Padre Macario Paras had ordered the creation of the image and then gifted it to the Catholic church.

It was first installed in a little sanctuary built by Padre Paras on his own premises, which may have also been located somewhere within Barrio Lourdes Sur (then known as Talimundoc, within the vast Paras and Dayrit estates) where it became an object of veneration among the pious inhabitants of the place. An entry in the book of records of the Roman Catholic Church of Angeles [marked as exhibit B in G.R. No. 30242] shows that the image, its carriage, and other appendages, appear to have been given as a gift to the church by Padre Paras. There is also a similar entry found in the church records under the date February 20, 1865, where it appears that the Apu image, with its adornments and carriage, was a gift from Padre Paras and was then in his care. Another document shows that the image, together with its carriage, was transferred to the church in 1872.

About 1896 or 1897 during the Philippine Revolution, the image and the carriage were moved and transported to another municipality for safekeeping. Henson writes that during the tumultuous years of the revolution, the image was kept in barrio Sapangbato. It was brought back to the church sometime in 1904, where it remained to this day.
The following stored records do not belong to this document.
(* ===== verification/FuzzTargets.v ===== *)
(** * Fuzz harness: the targets of the message codecs and of the packet pipeline

    Models [fuzz] of [fuzz-harness/src/targets/moq_message.rs],
    [p2p_proto.rs] and [xdp_pipeline.rs] over the definitions of the code they
    call, with the corpus of the last.  A target is an [option unit]: [None] is
    a panic, which the harness counts as a crash.  The theorems show that no
    input makes these three targets panic. *)

From stdpp Require Import strings.
From S2P Require Import Prelude F64 XdpPacket SynFlood ConnTrack Maglev TokenBucket Simulator Bytes RustStr MoqCodec.
From S2P Require Import GmCrypto P2pProto P2pPunch P2pCrypto FuzzEngine.

(** A [for] loop whose body may panic. *)
Fixpoint for_each {A} (f : A → option unit) (l : list A) : option unit :=
  match l with
  | [] => Some tt
  | x :: l' => _ ← f x; for_each f l'
  end.

Lemma for_each_ok {A} (f : A → option unit) l : (∀ x, x ∈ l → f x = Some tt) → for_each f l = Some tt.
Proof.
  induction l as [|x l IH]; intros H; cbn; [done|]. rewrite H by set_solver. cbn. apply IH. set_solver.
Qed.

(** [let _ = r], for a call that returns a result or panics. *)
Definition ignore {A} (r : option A) : option unit := _ ← r; Some tt.

Lemma ignore_ok {A} (r : option A) : is_Some r → ignore r = Some tt.
Proof. by intros [x ->]. Qed.

(** [(a..b).step_by(k)] *)
Definition step_by (a b k : Z) : list Z := map (λ i, a + k * i) (seqZ 0 ((b - a + k - 1) / k)).

Lemma elem_of_step_by x a b k : 0 < k → x ∈ step_by a b k → a ≤ x < b.
Proof.
  intros Hk. unfold step_by. rewrite list_elem_of_fmap. intros (i & -> & Hi). apply elem_of_seqZ in Hi.
  split; [nia|]. assert (k * (i + 1) ≤ b - a + k - 1); [|nia].
  etrans; [|apply (Z.mul_div_le (b - a + k - 1) k Hk)]. apply Z.mul_le_mono_nonneg_l; lia.
Qed.

(** ** moq_message *)

Definition moq_messages : list Message :=
  [Setup PROTO_VERSION Both;
   Announce (chars "live/cam");
   Subscribe 1 1 (mkTrack (chars "live/cam") (chars "video")) LatestGroup 0;
   Goaway (chars "bye");
   GroupHeader (Alias 7) 3;
   GroupHeader (Full (mkTrack (chars "live/cam") (chars "audio"))) 4;
   ObjectMsg (mkObj 0 0 5 1000 (chars "payload"))].

Definition moq_corpus : option (list (list Z)) := mapM message_encode moq_messages.

Definition moq_fuzz (data : list Z) : option unit :=
  let n := Z.min (zlen data) 4096 in
  _ ← for_each (λ i, s ← slice data i (zlen data); ignore (varint_decode s)) (seqZ 0 n);
  r ← message_decode data;
  _ ← (match r with
       | inr msg => enc ← message_encode msg; ignore (message_decode enc)
       | inl _ => Some tt
       end);
  for_each (λ e, s ← slice data 0 e; ignore (message_decode s)) (step_by 1 n 64).

(** ** p2p_proto *)

Definition proto_id : NodeId := replicate 32 3.
Definition proto_cands : Candidates := [(V4 [192; 168; 1; 2] 9000, CAND_PUNCH); (V4 [10; 0; 0; 1] 443, CAND_QUIC)].
Definition loopback6 : SocketAddr := V6 (replicate 15 0 ++ [1]) 1 0 0.

Definition proto_frames : list Frame :=
  [Hello proto_id []; HelloAck (V4 [127; 0; 0; 1] 1234); RelayData proto_id proto_id [1; 2; 3]; FError (chars "x");
   Hello proto_id proto_cands; Hello proto_id (proto_cands ++ [(loopback6, CAND_PUNCH)])].

Definition proto_corpus : list (list Z) :=
  take 4 (map encode proto_frames) ++ [encode_punch_packet proto_id] ++ drop 4 (map encode proto_frames).

Section fuzz.
Context {MP : MeshPrimitives} {PR : Primitives}.

Definition proto_fuzz (data : list Z) : option unit :=
  _ ← ignore (decode data);
  let n := Z.min (zlen data) 256 in
  _ ← for_each (λ e, s ← slice data 0 e; ignore (decode s)) (seqZ 0 n);
  _ ← ignore (decode_punch_packet data);
  let peer := replicate 32 7 in
  let gm_pk := replicate 32 0x42 in
  let sid := replicate 32 0x24 in
  ignore (parse_bind data peer gm_pk sid).

End fuzz.

(** ** xdp_pipeline *)

Definition PKT_LEN : Z := 18.

Definition pkt_bytes (src_ip dst_ip src_port dst_port proto flags len : Z) : list Z :=
  to_le 4 src_ip ++ to_le 4 dst_ip ++ to_le 2 src_port ++ to_le 2 dst_port ++ [proto] ++ [flags] ++ to_le 4 len.

Definition xdp_corpus : list (list Z) :=
  [pkt_bytes 0x0a000001 0x0a000002 1234 443 PROTO_TCP TCP_SYN 60;
   pkt_bytes 0x0a000001 0x0a000002 1234 443 PROTO_TCP TCP_ACK 1500;
   pkt_bytes 0xc0000201 0xc0000202 80 54321 PROTO_TCP (Z.lor TCP_SYN TCP_ACK) 40;
   pkt_bytes 0x0a000001 0x0a000002 9999 53 17 0 512].

Definition xdp_cfg : SimConfig :=
  mkSimConfig (rate_per_sec default_sim_config) (rate_burst default_sim_config) 256 256
    (conntrack_timeout_ns default_sim_config) (syn_window_ns default_sim_config) 8 (syn_ack_ratio default_sim_config).

(** [u32::from_le_bytes(chunk[a..b].try_into().unwrap())] *)
Definition le_field (chunk : list Z) (a b : Z) : option Z := s ← slice chunk a b; Some (from_le s).

Definition packet_of (chunk : list Z) : option Packet :=
  src ← le_field chunk 0 4;
  dst ← le_field chunk 4 8;
  sp ← le_field chunk 8 10;
  dp ← le_field chunk 10 12;
  proto ← vget chunk 12;
  flags ← vget chunk 13;
  len ← le_field chunk 14 18;
  Some (mkPacket (mkFiveTuple src dst sp dp proto) flags len).

Definition advance (now : Z) (chunk : list Z) : option Z :=
  b ← vget chunk 0;
  Some (wrap64 (now + (1000 + b * 1000000))).

Definition xdp_step (st : XdpSimulator * Z) (chunk : list Z) : option (XdpSimulator * Z) :=
  let '(sim, now) := st in
  pkt ← packet_of chunk;
  '(sim, _) ← process pkt now sim;
  now ← advance now chunk;
  Some (sim, now).

(** [chunks_exact(PKT_LEN)]; the fuel is the number of bytes. *)
Fixpoint chunks_exact (fuel : nat) (data : list Z) : list (list Z) :=
  match fuel with
  | O => []
  | S f => if zlen data <? PKT_LEN then []
           else take (Z.to_nat PKT_LEN) data :: chunks_exact f (drop (Z.to_nat PKT_LEN) data)
  end.

Fixpoint xdp_steps (st : XdpSimulator * Z) (chunks : list (list Z)) : option (XdpSimulator * Z) :=
  match chunks with
  | [] => Some st
  | c :: cs => st ← xdp_step st c; xdp_steps st cs
  end.

Definition xdp_fuzz (data : list Z) : option unit :=
  sim ← sim_new xdp_cfg [0x0a000001; 0x0a000002; 0x0a000003] 127;
  '(sim, _) ← xdp_steps (sim, 1000000) (chunks_exact (length data) data);
  if conntrack_len sim <=? conntrack_capacity xdp_cfg then Some tt else None.

(** ** Decoded messages can be encoded *)

Section fits.
Context (N : Z).

Definition fits_str (s : list Z) : Prop := zlen s ≤ N.
Definition fits_int (v : Z) : Prop := 0 ≤ v ≤ VARINT_MAX.

(** Every number of the message is within the range of a varint and every
    string has at most [N] bytes. *)
Definition fits (m : Message) : Prop :=
  match m with
  | Setup v _ => fits_int v
  | Announce s | AnnounceOk s | Goaway s => fits_str s
  | Subscribe i a t _ p => fits_int i ∧ fits_int a ∧ fits_str (tr_namespace t) ∧ fits_str (tr_name t) ∧ is_u8 p
  | SubscribeOk i | Unsubscribe i => fits_int i
  | SubscribeError i c s => fits_int i ∧ fits_int c ∧ fits_str s
  | GroupHeader (Alias a) g => fits_int a ∧ fits_int g
  | GroupHeader (Full t) g => fits_str (tr_namespace t) ∧ fits_str (tr_name t) ∧ fits_int g
  | ObjectMsg o => group_id o = 0 ∧ fits_int (object_id o) ∧ is_u8 (priority o) ∧ fits_int (timestamp_ms o) ∧ fits_str (payload o)
  end.

(** [rd_spec], on a buffer of at most [N] bytes. *)
Definition rd_fits {A} (f : Reader → res MoqCodec.IoError (A * Reader)) (Q : A → Prop) : Prop :=
  ∀ r, rd_ok r → zlen (rd_buf r) ≤ N → ∃ x, f r = Some x ∧
    match x with inl _ => True | inr (a, r') => Q a ∧ rd_ok r' ∧ zlen (rd_buf r') ≤ N end.

Lemma rd_fits_bind {A B} (f : Reader → res MoqCodec.IoError (A * Reader)) Q (g : A * Reader → res MoqCodec.IoError (B * Reader)) P r :
  rd_fits f Q → rd_ok r → zlen (rd_buf r) ≤ N →
  (∀ a r', Q a → rd_ok r' → zlen (rd_buf r') ≤ N →
     ∃ x, g (a, r') = Some x ∧ match x with inl _ => True | inr (b, r'') => P b ∧ rd_ok r'' ∧ zlen (rd_buf r'') ≤ N end) →
  ∃ x, try_bind (f r) g = Some x ∧ match x with inl _ => True | inr (b, r'') => P b ∧ rd_ok r'' ∧ zlen (rd_buf r'') ≤ N end.
Proof.
  intros Hf Hr Hn Hg. destruct (Hf r Hr Hn) as ([e|[a r']] & -> & H); cbn [try_bind]; [by eexists|].
  destruct H as (? & ? & ?). by apply Hg.
Qed.

(** Reading does not change the buffer. *)
Lemma rd_varint_buf r v r' : rd_varint r = ok (v, r') → rd_buf r' = rd_buf r.
Proof.
  unfold rd_varint. intros (s & _ & H)%bind_Some. apply try_bind_ok in H as ([v' n] & _ & H). by injection H as _ <-.
Qed.

Lemma rd_varint_fits : rd_fits rd_varint fits_int.
Proof.
  intros r Hr Hn. destruct (rd_varint_spec r Hr) as ([e|[v r']] & E & H); rewrite E; [by eexists|].
  eexists. split; [done|]. destruct H. apply rd_varint_buf in E. by rewrite E.
Qed.

Lemma rd_bytes_fits : rd_fits rd_bytes fits_str.
Proof.
  intros r Hr Hn. unfold rd_bytes. eapply rd_fits_bind; [apply rd_varint_fits|done|done|].
  intros len r' Hlen [Hb Hp] Hn'. unfold sub_chk. rewrite (proj2 (Z.leb_le _ _)) by lia. cbn [mbind option_bind].
  destruct (Z.ltb_spec (zlen (rd_buf r') - rd_pos r') len); [by eexists|].
  destruct (slice (rd_buf r') _ _) as [o|] eqn:Es; [|unfold fits_int in Hlen; rewrite slice_ok in Es by lia; done]. cbn [mbind option_bind].
  eexists. split; [done|]. apply length_slice in Es. unfold fits_str, rd_ok. unfold fits_int in Hlen. cbn [rd_buf rd_pos]. split_and!; try done; lia.
Qed.

Lemma rd_string_fits : rd_fits rd_string fits_str.
Proof.
  intros r Hr Hn. unfold rd_string. eapply rd_fits_bind; [apply rd_bytes_fits|done|done|].
  intros s r' Hs Hr' Hn'. case_match; eexists; (split; [done|]); [by split_and!|done].
Qed.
The image is taken out on two occasions during procession on Good Friday and during the fiesta held in October.

=== The execution of Roman Payumu ===

Around the middle of October 1897, a band of Capampangan revolutionaries staged a raid on Brgy. Talimunduc (now Brgy. Lourdes Sur). They were from the barrio of Tibo, Mabalacat, all on horseback and led by a captain. They entered the Angeles boundary through an area at the foothills of the Zambales Mountains known as Pati by the Aetas, in the Sitio of Mangga, Bo. Sapangbato. On their way to Angeles town proper, they passed the barrios of Amsic and Pampang and succeeded in recruiting young men. In the town itself, they crossed through Henson Street and fell upon Bo. Talimunduc where a group of young men voluntarily joined the Katipunan organization, firmly believing in the cause of Philippine Revolution that was then converging into Pampanga from the provinces of Bulacan, Bataan, Nueva Ecija and Tarlac.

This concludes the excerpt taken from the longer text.